Exercise instructions: State only how many lines in the listing contain the string "else".

[Data to process — start]

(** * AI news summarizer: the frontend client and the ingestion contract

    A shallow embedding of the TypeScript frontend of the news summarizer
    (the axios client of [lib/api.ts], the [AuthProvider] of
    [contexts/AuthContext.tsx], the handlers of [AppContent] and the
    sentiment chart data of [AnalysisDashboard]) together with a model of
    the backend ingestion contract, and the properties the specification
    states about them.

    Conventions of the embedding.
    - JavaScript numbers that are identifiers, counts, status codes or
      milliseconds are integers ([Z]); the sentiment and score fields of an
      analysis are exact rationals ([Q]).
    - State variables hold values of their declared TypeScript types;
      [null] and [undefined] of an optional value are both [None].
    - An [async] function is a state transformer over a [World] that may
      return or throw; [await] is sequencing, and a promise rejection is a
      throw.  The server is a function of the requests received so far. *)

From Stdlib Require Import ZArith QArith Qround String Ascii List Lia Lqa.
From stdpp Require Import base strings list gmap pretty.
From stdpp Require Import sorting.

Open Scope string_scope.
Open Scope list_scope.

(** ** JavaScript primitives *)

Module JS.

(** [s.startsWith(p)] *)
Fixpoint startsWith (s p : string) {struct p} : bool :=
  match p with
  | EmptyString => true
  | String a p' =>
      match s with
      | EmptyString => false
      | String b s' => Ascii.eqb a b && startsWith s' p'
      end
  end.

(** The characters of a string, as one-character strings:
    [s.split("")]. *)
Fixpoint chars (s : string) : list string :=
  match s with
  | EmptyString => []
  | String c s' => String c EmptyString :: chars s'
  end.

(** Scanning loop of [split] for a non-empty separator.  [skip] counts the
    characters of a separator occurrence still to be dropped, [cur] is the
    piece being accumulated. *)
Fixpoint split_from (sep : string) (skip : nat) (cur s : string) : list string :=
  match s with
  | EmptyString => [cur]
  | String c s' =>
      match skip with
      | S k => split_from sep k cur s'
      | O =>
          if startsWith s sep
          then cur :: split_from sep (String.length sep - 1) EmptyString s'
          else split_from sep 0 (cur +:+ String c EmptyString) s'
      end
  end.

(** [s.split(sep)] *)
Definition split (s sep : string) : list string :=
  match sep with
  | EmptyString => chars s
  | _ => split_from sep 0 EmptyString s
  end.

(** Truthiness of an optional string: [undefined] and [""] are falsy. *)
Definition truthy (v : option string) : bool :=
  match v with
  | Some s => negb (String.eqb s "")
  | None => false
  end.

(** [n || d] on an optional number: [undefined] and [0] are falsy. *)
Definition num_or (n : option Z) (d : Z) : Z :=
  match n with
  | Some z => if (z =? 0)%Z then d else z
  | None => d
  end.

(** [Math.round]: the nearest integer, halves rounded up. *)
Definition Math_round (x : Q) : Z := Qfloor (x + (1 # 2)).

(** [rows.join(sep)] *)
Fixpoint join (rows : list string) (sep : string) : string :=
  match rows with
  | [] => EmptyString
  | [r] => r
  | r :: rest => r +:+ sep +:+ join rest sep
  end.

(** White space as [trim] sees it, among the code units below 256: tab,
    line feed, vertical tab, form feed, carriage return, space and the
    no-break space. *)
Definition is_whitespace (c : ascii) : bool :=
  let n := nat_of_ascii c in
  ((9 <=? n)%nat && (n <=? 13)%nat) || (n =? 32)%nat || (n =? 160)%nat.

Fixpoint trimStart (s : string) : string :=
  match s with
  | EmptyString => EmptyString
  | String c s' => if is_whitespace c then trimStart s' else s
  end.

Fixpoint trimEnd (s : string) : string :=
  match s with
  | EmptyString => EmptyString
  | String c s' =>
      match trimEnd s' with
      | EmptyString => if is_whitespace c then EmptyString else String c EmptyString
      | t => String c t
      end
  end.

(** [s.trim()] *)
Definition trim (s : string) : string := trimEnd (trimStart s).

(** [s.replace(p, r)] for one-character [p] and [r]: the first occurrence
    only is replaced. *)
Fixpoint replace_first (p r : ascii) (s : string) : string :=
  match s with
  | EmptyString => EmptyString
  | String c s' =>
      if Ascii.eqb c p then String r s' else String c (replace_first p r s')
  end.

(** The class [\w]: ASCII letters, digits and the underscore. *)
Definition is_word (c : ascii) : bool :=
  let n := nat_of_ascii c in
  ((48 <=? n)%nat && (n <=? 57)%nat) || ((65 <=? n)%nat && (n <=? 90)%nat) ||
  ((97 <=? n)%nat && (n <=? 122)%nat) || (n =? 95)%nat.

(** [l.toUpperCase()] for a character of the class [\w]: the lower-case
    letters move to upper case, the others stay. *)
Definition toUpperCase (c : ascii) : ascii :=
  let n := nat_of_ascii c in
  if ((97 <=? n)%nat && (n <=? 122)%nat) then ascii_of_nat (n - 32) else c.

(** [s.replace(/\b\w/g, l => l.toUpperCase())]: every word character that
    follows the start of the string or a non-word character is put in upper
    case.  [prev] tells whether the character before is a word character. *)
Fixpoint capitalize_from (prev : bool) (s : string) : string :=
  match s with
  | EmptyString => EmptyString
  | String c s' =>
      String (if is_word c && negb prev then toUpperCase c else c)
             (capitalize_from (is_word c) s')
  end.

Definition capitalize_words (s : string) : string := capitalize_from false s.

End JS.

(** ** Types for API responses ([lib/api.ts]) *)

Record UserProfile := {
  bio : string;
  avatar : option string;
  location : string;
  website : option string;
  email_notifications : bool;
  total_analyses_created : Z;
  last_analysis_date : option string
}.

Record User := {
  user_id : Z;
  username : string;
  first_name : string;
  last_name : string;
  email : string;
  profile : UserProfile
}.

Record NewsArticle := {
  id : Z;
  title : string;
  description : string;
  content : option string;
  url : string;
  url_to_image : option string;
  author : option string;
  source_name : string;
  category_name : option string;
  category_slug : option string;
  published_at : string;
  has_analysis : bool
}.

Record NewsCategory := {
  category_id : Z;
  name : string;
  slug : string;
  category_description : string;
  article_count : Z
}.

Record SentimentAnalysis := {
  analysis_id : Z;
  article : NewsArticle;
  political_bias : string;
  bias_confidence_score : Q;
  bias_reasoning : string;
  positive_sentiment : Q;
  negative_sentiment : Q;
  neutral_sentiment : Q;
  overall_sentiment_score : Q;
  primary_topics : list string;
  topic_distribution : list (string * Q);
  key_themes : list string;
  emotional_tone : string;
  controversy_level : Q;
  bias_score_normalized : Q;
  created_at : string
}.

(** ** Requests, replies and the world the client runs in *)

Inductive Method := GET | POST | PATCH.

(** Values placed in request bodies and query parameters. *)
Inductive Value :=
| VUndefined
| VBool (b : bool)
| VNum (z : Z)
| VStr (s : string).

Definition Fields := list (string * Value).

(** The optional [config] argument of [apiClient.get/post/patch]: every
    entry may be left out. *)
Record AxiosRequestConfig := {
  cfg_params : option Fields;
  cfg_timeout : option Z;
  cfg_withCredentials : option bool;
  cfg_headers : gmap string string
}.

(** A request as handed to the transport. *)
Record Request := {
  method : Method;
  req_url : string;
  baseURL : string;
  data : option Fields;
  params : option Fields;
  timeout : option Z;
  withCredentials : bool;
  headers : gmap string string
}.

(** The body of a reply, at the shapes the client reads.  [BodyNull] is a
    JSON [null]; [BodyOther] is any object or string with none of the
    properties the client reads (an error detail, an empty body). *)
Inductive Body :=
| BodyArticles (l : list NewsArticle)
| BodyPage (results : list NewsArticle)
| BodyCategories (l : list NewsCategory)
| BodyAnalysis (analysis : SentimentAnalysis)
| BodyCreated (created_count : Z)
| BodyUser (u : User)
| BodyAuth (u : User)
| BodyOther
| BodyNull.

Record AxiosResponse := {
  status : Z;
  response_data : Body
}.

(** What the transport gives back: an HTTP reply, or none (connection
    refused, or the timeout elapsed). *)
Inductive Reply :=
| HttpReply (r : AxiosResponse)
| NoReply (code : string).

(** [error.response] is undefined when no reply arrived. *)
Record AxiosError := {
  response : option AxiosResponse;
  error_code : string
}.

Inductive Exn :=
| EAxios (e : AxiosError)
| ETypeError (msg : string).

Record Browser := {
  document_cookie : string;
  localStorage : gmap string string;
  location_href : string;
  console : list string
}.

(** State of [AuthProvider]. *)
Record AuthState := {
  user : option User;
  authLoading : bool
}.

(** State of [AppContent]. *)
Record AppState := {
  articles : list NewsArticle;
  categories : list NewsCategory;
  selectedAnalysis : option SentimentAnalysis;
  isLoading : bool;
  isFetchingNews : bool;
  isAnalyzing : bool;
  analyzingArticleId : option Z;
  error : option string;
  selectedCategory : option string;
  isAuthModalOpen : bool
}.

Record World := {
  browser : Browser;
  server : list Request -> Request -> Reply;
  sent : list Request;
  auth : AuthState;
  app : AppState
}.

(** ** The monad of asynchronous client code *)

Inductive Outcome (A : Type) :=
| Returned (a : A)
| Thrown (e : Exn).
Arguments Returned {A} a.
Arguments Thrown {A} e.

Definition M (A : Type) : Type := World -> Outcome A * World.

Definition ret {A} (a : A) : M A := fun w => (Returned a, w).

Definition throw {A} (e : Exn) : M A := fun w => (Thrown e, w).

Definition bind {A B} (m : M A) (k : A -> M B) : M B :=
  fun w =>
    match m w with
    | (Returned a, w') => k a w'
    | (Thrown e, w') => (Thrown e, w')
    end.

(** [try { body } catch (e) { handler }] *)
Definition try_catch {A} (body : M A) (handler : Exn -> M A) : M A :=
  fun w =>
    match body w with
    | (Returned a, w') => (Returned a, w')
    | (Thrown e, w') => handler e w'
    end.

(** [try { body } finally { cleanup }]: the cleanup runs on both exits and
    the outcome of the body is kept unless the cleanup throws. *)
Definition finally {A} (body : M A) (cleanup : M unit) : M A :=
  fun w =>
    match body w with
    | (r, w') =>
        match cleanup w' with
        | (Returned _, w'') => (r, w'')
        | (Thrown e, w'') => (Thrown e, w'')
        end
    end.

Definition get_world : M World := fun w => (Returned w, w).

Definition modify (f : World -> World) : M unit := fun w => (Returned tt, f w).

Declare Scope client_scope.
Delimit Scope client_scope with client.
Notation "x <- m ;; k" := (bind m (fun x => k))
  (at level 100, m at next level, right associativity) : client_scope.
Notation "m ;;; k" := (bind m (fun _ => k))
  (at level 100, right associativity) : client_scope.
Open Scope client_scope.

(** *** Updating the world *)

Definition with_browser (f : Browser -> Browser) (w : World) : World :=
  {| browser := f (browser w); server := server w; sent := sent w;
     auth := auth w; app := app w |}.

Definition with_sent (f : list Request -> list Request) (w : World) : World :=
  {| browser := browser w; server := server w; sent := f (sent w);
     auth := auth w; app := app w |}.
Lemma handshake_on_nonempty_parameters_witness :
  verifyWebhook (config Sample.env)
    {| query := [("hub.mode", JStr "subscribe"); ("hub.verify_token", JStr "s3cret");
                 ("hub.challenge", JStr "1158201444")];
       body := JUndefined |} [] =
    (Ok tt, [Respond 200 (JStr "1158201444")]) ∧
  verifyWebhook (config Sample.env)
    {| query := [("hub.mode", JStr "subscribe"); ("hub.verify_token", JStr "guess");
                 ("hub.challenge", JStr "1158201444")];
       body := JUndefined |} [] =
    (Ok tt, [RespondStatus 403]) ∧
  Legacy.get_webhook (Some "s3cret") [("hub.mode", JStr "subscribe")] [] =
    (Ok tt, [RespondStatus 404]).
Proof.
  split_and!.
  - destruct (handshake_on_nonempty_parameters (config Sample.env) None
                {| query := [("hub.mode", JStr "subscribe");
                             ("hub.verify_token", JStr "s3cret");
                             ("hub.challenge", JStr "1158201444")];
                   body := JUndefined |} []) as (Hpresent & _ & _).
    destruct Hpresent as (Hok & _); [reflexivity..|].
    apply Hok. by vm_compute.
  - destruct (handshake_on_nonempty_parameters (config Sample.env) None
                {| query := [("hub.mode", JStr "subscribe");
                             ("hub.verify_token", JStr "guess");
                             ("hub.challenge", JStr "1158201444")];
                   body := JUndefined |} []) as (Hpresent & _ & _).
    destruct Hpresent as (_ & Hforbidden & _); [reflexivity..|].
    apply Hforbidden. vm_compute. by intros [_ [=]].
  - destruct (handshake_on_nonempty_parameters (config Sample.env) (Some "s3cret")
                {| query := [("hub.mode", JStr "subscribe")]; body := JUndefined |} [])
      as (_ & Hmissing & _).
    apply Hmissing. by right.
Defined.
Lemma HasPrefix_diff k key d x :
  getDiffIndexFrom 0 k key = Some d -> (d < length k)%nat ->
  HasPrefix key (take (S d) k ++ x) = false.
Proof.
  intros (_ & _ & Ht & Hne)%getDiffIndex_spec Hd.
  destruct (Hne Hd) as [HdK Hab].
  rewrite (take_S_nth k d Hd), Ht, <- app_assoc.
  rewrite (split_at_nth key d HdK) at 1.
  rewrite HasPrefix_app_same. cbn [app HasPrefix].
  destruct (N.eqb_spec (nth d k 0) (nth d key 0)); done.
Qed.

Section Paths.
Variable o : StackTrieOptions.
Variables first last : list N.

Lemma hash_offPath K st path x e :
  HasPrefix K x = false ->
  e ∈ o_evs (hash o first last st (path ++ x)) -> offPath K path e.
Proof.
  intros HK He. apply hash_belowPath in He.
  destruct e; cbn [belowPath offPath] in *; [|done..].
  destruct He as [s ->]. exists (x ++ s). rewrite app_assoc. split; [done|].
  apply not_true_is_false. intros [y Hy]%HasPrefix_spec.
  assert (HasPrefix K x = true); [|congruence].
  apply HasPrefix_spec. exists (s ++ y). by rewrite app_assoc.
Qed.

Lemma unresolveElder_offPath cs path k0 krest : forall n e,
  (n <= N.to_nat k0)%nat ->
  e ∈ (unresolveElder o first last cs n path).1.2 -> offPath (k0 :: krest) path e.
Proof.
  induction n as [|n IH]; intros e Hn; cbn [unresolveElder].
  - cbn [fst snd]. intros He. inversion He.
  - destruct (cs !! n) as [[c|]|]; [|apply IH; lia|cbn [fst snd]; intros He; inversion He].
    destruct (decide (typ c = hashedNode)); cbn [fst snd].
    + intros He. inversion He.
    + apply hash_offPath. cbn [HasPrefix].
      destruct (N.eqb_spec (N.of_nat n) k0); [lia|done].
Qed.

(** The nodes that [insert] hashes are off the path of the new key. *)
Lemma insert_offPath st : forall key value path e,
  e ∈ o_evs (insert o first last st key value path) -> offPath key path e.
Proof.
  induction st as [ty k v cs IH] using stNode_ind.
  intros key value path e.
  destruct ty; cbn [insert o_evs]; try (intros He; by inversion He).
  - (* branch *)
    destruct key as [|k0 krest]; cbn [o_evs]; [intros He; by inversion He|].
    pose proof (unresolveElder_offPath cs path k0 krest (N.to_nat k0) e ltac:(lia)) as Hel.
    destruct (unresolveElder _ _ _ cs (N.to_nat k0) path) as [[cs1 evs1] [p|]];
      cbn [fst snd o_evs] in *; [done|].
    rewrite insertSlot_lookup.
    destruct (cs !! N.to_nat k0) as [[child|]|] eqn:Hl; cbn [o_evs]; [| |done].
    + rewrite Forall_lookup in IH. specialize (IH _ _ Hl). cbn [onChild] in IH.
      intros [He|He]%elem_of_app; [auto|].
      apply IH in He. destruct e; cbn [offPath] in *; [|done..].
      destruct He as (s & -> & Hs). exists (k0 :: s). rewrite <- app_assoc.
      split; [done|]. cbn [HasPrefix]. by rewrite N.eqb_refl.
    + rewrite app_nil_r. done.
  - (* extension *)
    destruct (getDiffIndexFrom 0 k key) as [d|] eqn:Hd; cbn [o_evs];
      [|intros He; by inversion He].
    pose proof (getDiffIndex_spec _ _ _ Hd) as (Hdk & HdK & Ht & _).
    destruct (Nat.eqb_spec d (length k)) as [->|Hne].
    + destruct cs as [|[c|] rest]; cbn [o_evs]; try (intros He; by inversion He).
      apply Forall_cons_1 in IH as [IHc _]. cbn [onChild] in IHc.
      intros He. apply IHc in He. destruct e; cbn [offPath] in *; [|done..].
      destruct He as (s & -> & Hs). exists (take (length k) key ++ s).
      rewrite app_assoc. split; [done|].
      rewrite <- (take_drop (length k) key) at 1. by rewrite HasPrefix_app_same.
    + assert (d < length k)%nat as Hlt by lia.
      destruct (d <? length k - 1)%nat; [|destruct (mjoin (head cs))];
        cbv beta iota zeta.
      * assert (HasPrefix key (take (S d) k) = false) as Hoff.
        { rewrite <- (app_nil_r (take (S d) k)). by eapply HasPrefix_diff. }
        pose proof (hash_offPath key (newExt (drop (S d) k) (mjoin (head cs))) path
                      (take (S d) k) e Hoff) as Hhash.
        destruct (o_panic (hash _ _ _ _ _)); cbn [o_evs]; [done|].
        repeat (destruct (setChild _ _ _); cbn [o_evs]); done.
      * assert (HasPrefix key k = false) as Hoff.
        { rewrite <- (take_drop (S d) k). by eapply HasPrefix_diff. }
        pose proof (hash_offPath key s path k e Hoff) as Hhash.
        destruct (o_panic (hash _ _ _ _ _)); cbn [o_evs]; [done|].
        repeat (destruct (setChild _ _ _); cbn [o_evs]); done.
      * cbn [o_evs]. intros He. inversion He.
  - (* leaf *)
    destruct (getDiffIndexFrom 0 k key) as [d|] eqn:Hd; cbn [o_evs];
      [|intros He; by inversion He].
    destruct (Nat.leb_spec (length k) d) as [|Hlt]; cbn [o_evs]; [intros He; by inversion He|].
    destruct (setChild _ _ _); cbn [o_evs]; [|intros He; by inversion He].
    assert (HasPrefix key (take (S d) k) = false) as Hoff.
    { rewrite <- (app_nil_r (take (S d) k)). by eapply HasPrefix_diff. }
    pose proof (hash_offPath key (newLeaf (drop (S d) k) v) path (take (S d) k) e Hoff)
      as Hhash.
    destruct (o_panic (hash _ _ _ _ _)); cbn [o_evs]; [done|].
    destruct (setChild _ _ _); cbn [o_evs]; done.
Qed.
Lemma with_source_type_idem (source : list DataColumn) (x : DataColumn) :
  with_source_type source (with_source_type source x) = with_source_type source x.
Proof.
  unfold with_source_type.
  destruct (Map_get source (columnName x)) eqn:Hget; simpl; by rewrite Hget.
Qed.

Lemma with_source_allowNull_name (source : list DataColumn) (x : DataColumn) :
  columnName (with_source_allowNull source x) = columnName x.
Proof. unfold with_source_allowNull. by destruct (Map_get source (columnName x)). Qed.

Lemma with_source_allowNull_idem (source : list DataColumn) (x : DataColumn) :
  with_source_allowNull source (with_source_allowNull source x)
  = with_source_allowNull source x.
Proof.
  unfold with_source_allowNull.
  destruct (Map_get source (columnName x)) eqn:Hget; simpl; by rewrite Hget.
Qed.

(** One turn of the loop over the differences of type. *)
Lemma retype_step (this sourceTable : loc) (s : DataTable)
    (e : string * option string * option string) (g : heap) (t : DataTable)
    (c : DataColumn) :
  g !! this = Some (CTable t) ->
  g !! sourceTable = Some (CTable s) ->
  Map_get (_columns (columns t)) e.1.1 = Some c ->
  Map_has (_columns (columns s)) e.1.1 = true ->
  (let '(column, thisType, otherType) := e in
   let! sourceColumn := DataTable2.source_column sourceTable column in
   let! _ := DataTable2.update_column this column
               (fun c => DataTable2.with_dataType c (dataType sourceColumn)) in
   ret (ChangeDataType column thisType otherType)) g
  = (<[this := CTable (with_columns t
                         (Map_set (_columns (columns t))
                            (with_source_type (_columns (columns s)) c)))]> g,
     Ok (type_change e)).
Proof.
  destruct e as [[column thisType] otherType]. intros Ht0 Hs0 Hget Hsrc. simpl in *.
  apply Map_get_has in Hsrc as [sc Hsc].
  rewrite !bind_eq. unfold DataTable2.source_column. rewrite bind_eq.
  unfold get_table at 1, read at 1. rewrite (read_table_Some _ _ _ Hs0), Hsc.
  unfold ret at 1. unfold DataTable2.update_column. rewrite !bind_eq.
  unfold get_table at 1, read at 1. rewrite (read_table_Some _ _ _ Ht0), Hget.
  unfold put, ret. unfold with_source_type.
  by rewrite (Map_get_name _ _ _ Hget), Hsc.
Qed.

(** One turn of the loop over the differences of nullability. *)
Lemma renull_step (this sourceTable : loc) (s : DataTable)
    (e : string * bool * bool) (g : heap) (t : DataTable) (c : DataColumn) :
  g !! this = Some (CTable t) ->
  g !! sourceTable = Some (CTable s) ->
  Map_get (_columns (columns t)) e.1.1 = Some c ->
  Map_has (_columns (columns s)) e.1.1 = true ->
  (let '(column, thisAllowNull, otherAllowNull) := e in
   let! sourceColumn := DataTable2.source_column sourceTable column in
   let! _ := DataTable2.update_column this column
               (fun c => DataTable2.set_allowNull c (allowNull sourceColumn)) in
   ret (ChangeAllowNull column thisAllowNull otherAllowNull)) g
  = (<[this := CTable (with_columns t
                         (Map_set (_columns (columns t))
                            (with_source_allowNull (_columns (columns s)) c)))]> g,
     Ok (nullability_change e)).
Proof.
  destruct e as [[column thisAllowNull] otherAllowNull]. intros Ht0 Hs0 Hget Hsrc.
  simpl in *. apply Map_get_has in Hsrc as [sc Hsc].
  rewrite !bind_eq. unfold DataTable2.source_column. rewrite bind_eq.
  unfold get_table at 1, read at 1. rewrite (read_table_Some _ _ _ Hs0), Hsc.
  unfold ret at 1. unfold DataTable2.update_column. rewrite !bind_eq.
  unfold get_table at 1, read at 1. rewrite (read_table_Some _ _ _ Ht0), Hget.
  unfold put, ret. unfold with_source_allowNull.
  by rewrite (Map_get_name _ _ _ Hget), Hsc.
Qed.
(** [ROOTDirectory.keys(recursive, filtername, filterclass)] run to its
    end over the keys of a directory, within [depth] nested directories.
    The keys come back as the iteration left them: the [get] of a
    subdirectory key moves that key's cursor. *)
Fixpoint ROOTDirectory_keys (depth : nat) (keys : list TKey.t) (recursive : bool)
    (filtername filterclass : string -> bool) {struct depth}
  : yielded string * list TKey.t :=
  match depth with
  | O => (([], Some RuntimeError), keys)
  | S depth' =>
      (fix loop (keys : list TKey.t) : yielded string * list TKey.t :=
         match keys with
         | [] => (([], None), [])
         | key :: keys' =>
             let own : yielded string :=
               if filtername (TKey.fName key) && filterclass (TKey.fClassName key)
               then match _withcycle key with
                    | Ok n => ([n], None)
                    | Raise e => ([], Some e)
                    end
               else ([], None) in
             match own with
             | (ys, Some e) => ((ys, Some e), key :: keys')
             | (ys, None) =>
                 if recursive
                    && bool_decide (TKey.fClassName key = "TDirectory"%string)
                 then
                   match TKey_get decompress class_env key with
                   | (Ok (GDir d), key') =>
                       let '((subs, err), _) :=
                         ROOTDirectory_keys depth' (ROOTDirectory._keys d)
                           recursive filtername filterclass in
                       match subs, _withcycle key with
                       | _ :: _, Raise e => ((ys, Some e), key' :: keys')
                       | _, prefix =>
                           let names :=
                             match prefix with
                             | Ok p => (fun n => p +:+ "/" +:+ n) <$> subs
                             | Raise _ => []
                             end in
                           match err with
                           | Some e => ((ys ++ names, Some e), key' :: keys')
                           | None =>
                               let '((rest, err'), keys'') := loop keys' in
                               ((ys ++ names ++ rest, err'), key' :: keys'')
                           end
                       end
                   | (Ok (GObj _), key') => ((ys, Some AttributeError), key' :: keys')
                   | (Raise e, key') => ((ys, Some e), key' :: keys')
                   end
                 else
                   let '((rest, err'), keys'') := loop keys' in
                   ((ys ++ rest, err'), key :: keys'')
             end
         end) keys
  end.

[Data to process — finish]

Solution to the exercise: 9